American soldier (1913–1992)

Michael M. Rajacich (Мајкл Рајачић; 26 October 1913 — 22 December 1992) was an American second lieutenant. Born to a Serb family, he was a member of the Office of Strategic Services and a pivotal participant in Operation Halyard.

== Biography ==

=== Early life and education ===
Michael Rajacich's parents were from Lika, Serbia. His father, Marko "Mike" Rajačić (1880-1932), emigrated in 1896 to the United States and settled in Minnesota. He met Dora Kosovich (1888-1964), of Serbian Montenegrin roots, and they married. Rajacich was born in Hibbing, Minnesota. Whilst studying in Hibbing, Rajacich worked as a miner. He studied at the University of Belgrade from 1934 to 1938, supported by a scholarship funded by Serb emigrants.

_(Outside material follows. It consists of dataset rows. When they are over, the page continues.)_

Variable COURT_LENGTH_HALF COURT_WIDTH : float.
Variable classify_basic_zone : float → float → float → string.
Variable classify_area_lane : float → string.
Variable DataFrame : Type.
Variable player_zone_fg_table : DataFrame → list player_row.
Variable league_zone_fg_table : DataFrame → list league_row.
Variable mean : list float → float.

Local Abbreviation zone_table :=
  (zone_table DataFrame player_zone_fg_table league_zone_fg_table mean).
Local Abbreviation zone_diff_grid :=
  (zone_diff_grid COURT_LENGTH_HALF COURT_WIDTH classify_basic_zone
     classify_area_lane DataFrame player_zone_fg_table league_zone_fg_table mean).
Local Abbreviation cell_key := (cell_key classify_basic_zone classify_area_lane).
Local Abbreviation player_groups := (player_groups DataFrame player_zone_fg_table).
Local Abbreviation league_groups :=
  (league_groups DataFrame league_zone_fg_table mean).
(** The player rows that reach the [groupby]: bad areas dropped, areas collapsed. *)
Local Abbreviation kept_rows player_df :=
  (collapse_pl <$> drop_bad_pl (player_zone_fg_table player_df)).

Lemma league_groups_NoDup league_df : NoDup (lg_key <$> league_groups league_df).
Proof. unfold league_groups. rewrite group_lg_keys. apply NoDup_group_keys. Qed.

Lemma player_groups_keys player_df :
  pg_key <$> player_groups player_df = group_keys (pl_key <$> kept_rows player_df).
Proof. apply group_pl_keys. Qed.

(** The keys of the merged table, in order: the sorted distinct keys of the
    kept player rows. *)
Lemma zone_table_keys player_df league_df zt :
  zone_table player_df league_df = Ok zt →
  zt_key <$> zt = group_keys (pl_key <$> kept_rows player_df).
Proof.
  rewrite (zone_table_Ok DataFrame player_zone_fg_table league_zone_fg_table mean).
  intros [= <-].
  rewrite merge_left_keys_eq by apply league_groups_NoDup.
  rewrite <- list_fmap_compose. apply player_groups_keys.
Qed.

(** X1: no row of the merged table, so no key of the three lookup dicts, has
    the area "Back Court(BC)" or "None": such player rows are dropped before
    grouping, and collapsing an area never produces one. A grid cell
    classified into such an area therefore holds 0.0. *)
Theorem zone_table_has_no_bad_area player_df league_df zt :
  zone_table player_df league_df = Ok zt →
  (∀ r, r ∈ zt → (zt_key r).2 ≠ "Back Court(BC)" ∧ (zt_key r).2 ≠ "None") ∧
  ∀ basic area v,
    area ∈ bad_areas →
    to_dict v zt !! (basic, area) = None.
Proof.
  intros Hzt. pose proof (zone_table_keys _ _ _ Hzt) as Hkeys.
  assert (Hbad : ∀ k, k ∈ zt_key <$> zt → k.2 ∉ bad_areas).
  { intros k. rewrite Hkeys, elem_of_group_keys.
    intros (r' & -> & (r0 & -> & Hr0)%list_elem_of_fmap)%list_elem_of_fmap.
    apply list_elem_of_filter in Hr0 as [Harea _]. simpl.
    by apply collapse_area_not_bad. }
  split.
  - intros r Hr.
    assert (Hk : (zt_key r).2 ∉ bad_areas) by (by apply Hbad, list_elem_of_fmap_2).
    unfold bad_areas in Hk. rewrite !not_elem_of_cons in Hk.
    destruct Hk as (? & ? & _). by split.
  - intros basic area v Harea. apply to_dict_lookup_None.
    intros Hk. by apply Hbad in Hk.
Qed.

(** X2: every "Above the Break 3" row of the merged table has one of the
    three collapsed areas, the same three the grid cells of that basic zone
    are given. *)
Theorem zone_table_atb_areas_collapsed player_df league_df zt :
  zone_table player_df league_df = Ok zt →
  (∀ r area, r ∈ zt → zt_key r = ("Above the Break 3", area) →
     area ∈ ["Left Side(L)"; "Right Side(R)"; "Center(C)"]) ∧
  ∀ bin_ft x y,
    (cell_key bin_ft x y).1 = "Above the Break 3" →
    (cell_key bin_ft x y).2 ∈ ["Left Side(L)"; "Right Side(R)"; "Center(C)"].
Proof.
  intros Hzt. pose proof (zone_table_keys _ _ _ Hzt) as Hkeys.
  assert (H3 : ∀ a, _collapse_atb_area a ∈
                      ["Left Side(L)"; "Right Side(R)"; "Center(C)"]).
  { intros a. rewrite !elem_of_cons.
    destruct (_collapse_atb_area_cases a) as [-> | [-> | ->]]; auto. }
  split.
  - intros r area Hr Hkey.
    assert (Hk : zt_key r ∈ zt_key <$> zt) by (by apply list_elem_of_fmap_2).
    rewrite Hkeys, elem_of_group_keys, Hkey in Hk.
    apply list_elem_of_fmap in Hk as (r' & Hk & (r0 & -> & _)%list_elem_of_fmap).
    unfold pl_key, collapse_pl in Hk. simpl in Hk. injection Hk as Hb ->.
    unfold collapse_area. rewrite bool_decide_eq_true_2 by done. apply H3.
  - intros bin_ft x y. unfold cell_key, cell_area. simpl. intros Hb.
    case_bool_decide; [rewrite !elem_of_cons; auto |].
    rewrite bool_decide_eq_true_2 by done. apply H3.
Qed.

(** X3: a cell whose zone key is the key of no kept player row holds exactly
    0.0, whatever the league table says about that zone: zones come from the
    player side of the left merge only. *)
Theorem zone_without_player_shots_is_neutral
    player_df league_df bin_ft return_labels return_text g i j x y :
  zone_diff_grid player_df league_df bin_ft return_labels return_text = Ok g →
  cell_at (g_X g) i j = Some x →
  cell_at (g_Y g) i j = Some y →
  cell_key bin_ft x y ∉ pl_key <$> kept_rows player_df →
  cell_at (g_Zdiff g) i j = Some 0%float.
Proof.
  intros Hg Hx Hy Hk.
  apply zone_diff_grid_Ok in Hg as (zt & xc & yc & Hzt & _ & _ & ->).
  rewrite fill_grid_Zdiff, Hx, Hy. simpl.
  unfold cell_diff. rewrite to_dict_lookup_None; [reflexivity |].
  by rewrite (zone_table_keys _ _ _ Hzt), elem_of_group_keys.
Qed.

(** X4: with a player table that has no rows, the merged table is empty and
    every cell of the returned diff grid is exactly 0.0. *)
Theorem empty_player_table_gives_zero_grid
    player_df league_df bin_ft return_labels return_text g :
  player_zone_fg_table player_df = [] →
  zone_diff_grid player_df league_df bin_ft return_labels return_text = Ok g →
  zone_table player_df league_df = Ok [] ∧
  ∀ i j v, cell_at (g_Zdiff g) i j = Some v → v = 0%float.
Proof.
  intros Hempty Hg.
  apply zone_diff_grid_Ok in Hg as (zt & xc & yc & Hzt & _ & _ & ->).
  pose proof (zone_table_keys _ _ _ Hzt) as Hkeys.
  rewrite Hempty in Hkeys.
  assert (zt = []) as ->.
  { apply (fmap_nil_inv zt_key). rewrite Hkeys. reflexivity. }
  split; [done |].
  intros i j v. rewrite fill_grid_Zdiff.
  generalize (cell_at (g_X (fill_grid classify_basic_zone classify_area_lane
                                [] bin_ft xc yc return_labels return_text)) i j)
             (cell_at (g_Y (fill_grid classify_basic_zone classify_area_lane
                                [] bin_ft xc yc return_labels return_text)) i j).
  intros [x |] [y |]; simpl; try done.
  by intros [= <-].
Qed.

(** ** One row per zone *)

Lemma zone_table_rows player_df league_df zt :
  zone_table player_df league_df = Ok zt →
  Forall2 (λ g r, merge_row (league_groups league_df) (with_fg g) = [r])
    (player_groups player_df) zt.
Proof.
  rewrite (zone_table_Ok DataFrame player_zone_fg_table league_zone_fg_table mean).
  intros [= <-].
  pose proof (merge_left_Forall2 (with_fg <$> player_groups player_df)
                (league_groups league_df) (league_groups_NoDup league_df)) as Hrows.
  by apply Forall2_fmap_l in Hrows.
Qed.

Lemma zone_table_NoDup player_df league_df zt :
  zone_table player_df league_df = Ok zt → NoDup (zt_key <$> zt).
Proof. intros ->%zone_table_keys. apply NoDup_group_keys. Qed.

Lemma zone_table_lookup player_df league_df zt r (v : zt_row → float) :
  zone_table player_df league_df = Ok zt →
  r ∈ zt → to_dict v zt !! zt_key r = Some (v r).
Proof.
  intros Hnd%zone_table_NoDup Hr. rewrite to_dict_lookup.
  assert (Hin : r ∈ filter (λ r', zt_key r' = zt_key r) zt)
    by (by apply list_elem_of_filter).
  destruct (filter_key_NoDup zt_key zt (zt_key r) Hnd) as [Hf | [r' Hf]];
    rewrite Hf in Hin |- *.
  - by apply elem_of_nil in Hin.
  - by apply list_elem_of_singleton in Hin as ->.
Qed.

(** X5: the merged table has exactly one row for each zone key of the kept
    player rows, and each lookup dict built from it returns, at a row's key,
    the value of that very row: no row is shadowed by another. *)
Theorem zone_table_one_row_per_zone player_df league_df zt :
  zone_table player_df league_df = Ok zt →
  NoDup (zt_key <$> zt) ∧
  (∀ k, k ∈ zt_key <$> zt ↔ k ∈ pl_key <$> kept_rows player_df) ∧
  ∀ r (v : zt_row → float), r ∈ zt → to_dict v zt !! zt_key r = Some (v r).
Proof.
  intros Hzt. split_and!.
  - by eapply zone_table_NoDup.
  - intros k. by rewrite (zone_table_keys _ _ _ Hzt), elem_of_group_keys.
  - intros r v Hr. by eapply zone_table_lookup.
Qed.

Lemma zone_table_counts player_df league_df zt :
  zone_table player_df league_df = Ok zt →
  Forall2 (λ g r, zt_key r = pg_key g ∧ zt_att r = pg_att g ∧ zt_made r = pg_made g)
    (player_groups player_df) zt.
Proof.
  intros Hzt%zone_table_rows. eapply Forall2_impl; [exact Hzt |].
  intros g r Hr.
  assert (Hin : r ∈ merge_row (league_groups league_df) (with_fg g))
    by (rewrite Hr; left).
  apply merge_row_spec in Hin as (? & ? & ? & _). auto.
Qed.

Lemma Forall2_fmap_eq {A B C} (f : A → C) (g : B → C) (l : list A) (k : list B) :
  Forall2 (λ a b, g b = f a) l k → g <$> k = f <$> l.
Proof. induction 1 as [| a b l k Hab _ IH]; [reflexivity |]. by rewrite !fmap_cons, Hab, IH. Qed.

From 1940, he worked for the United States Department of War.

=== World War II ===
Rajacich joined the U.S. Army on 22 July 1943. From the Office of Strategic Services (OSS), he was transferred to the 15th Air Corps under General Nathan Twining in Italy, where he joined Colonel Robert McDowell's "Ranger Group", which was tasked with organizing the rescue of United States Air Force personnel shot down over Yugoslavia.

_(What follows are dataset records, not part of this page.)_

Lemma C8_default_indent_unit_witness :
  newWalker [ArgString "first"; ArgString "second"; ArgNumber 0]
  = Ok {| indent := str "    "; size := 4; tabs := false |}.
Proof.
  apply (proj1 (C8_default_indent_unit
                  [ArgString "first"; ArgString "second"; ArgNumber 0]));
    reflexivity.
Defined.

(** ** Constructors with property declarations (C2, C3, C9) *)

(** C2 (the code departs from it). The claim: for a one-line constructor in
    which a property-declaring parameter comes after one that declares none,
    one violation is emitted whose fix puts each parameter on a line of its
    own. For [constructor(a,private b) {}] the violation is emitted, but the
    regular expression asks for a space after the comma: no line feed is
    inserted, the replacement is not the text the claim describes and both
    parameters stay on one line. *)
Lemma C2_comma_alone_not_split :
  let w := spacesWalker in
  let source := ctorTight_source in
  signatureOf ctorTight_ctor = Some ctorTight_signature /\
  parametersOf ctorTight_signature = [ctorTight_a; ctorTight_b] /\
  declaresProperty ctorTight_a = false /\
  declaresProperty ctorTight_b = true /\
  startLine source ctorTight_a = startLine source ctorTight_ctor /\
  startLine source ctorTight_b = startLine source ctorTight_ctor /\
  getText source ctorTight_signature = str "a,private b" /\
  exists failure,
    visitConstructorDeclaration w source ctorTight_ctor = Ok [failure] /\
    replText (failFix failure) = [nl] ++ str "    a,private b" ++ [nl] /\
    specMultilineText w (getIndentCount w source ctorTight_ctor 0)
      (getText source ctorTight_signature)
    = [nl] ++ str "    a," ++ [nl] ++ str "    private b" ++ [nl] /\
    replText (failFix failure)
    <> specMultilineText w (getIndentCount w source ctorTight_ctor 0)
         (getText source ctorTight_signature).
Proof.
  cbv zeta. repeat split; try (vm_compute; reflexivity).
  eexists. split; [vm_compute; reflexivity |].
  repeat split; try (vm_compute; reflexivity).
  vm_compute. discriminate.
Qed.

At midnight 2 August 1944, Master Sargeant Michael Rajacich jumped out of a plane and parachuted into Pranjani, next to the headquarters of General Dragoljub Mihailovich, together with Lieutenant Colonel George Musulin, and radio operator Specialist Arthur Jibilian. The team was detailed to the United States Fifteenth Air Force and designated as the 1st Air Crew Rescue Unit. It was the largest rescue operation of American Airmen in history. Allied airmen who had been downed over occupied Yugoslavia were rescued by Mihailović's Chetniks, and airlifted out by the Fifteenth Air Force.

Together with Colonel Robert McDowell during the autumn of 1944, Rajacich trekked to Bosnia. He was evacuated on 1 November 1944 from the airport in Boljanić near Doboj, together with Colonel Robert McDowell.

== Later life and legacy ==
He died on 22 December 1992 in Los Angeles. He is buried at the Mountain View Memorial Park in Bastow, San Bernardino County, California, in the United States.

A film on the mission, Heroes of Halyard, directed by Radoš Bajić, was released in 2023 and is available on Tubi.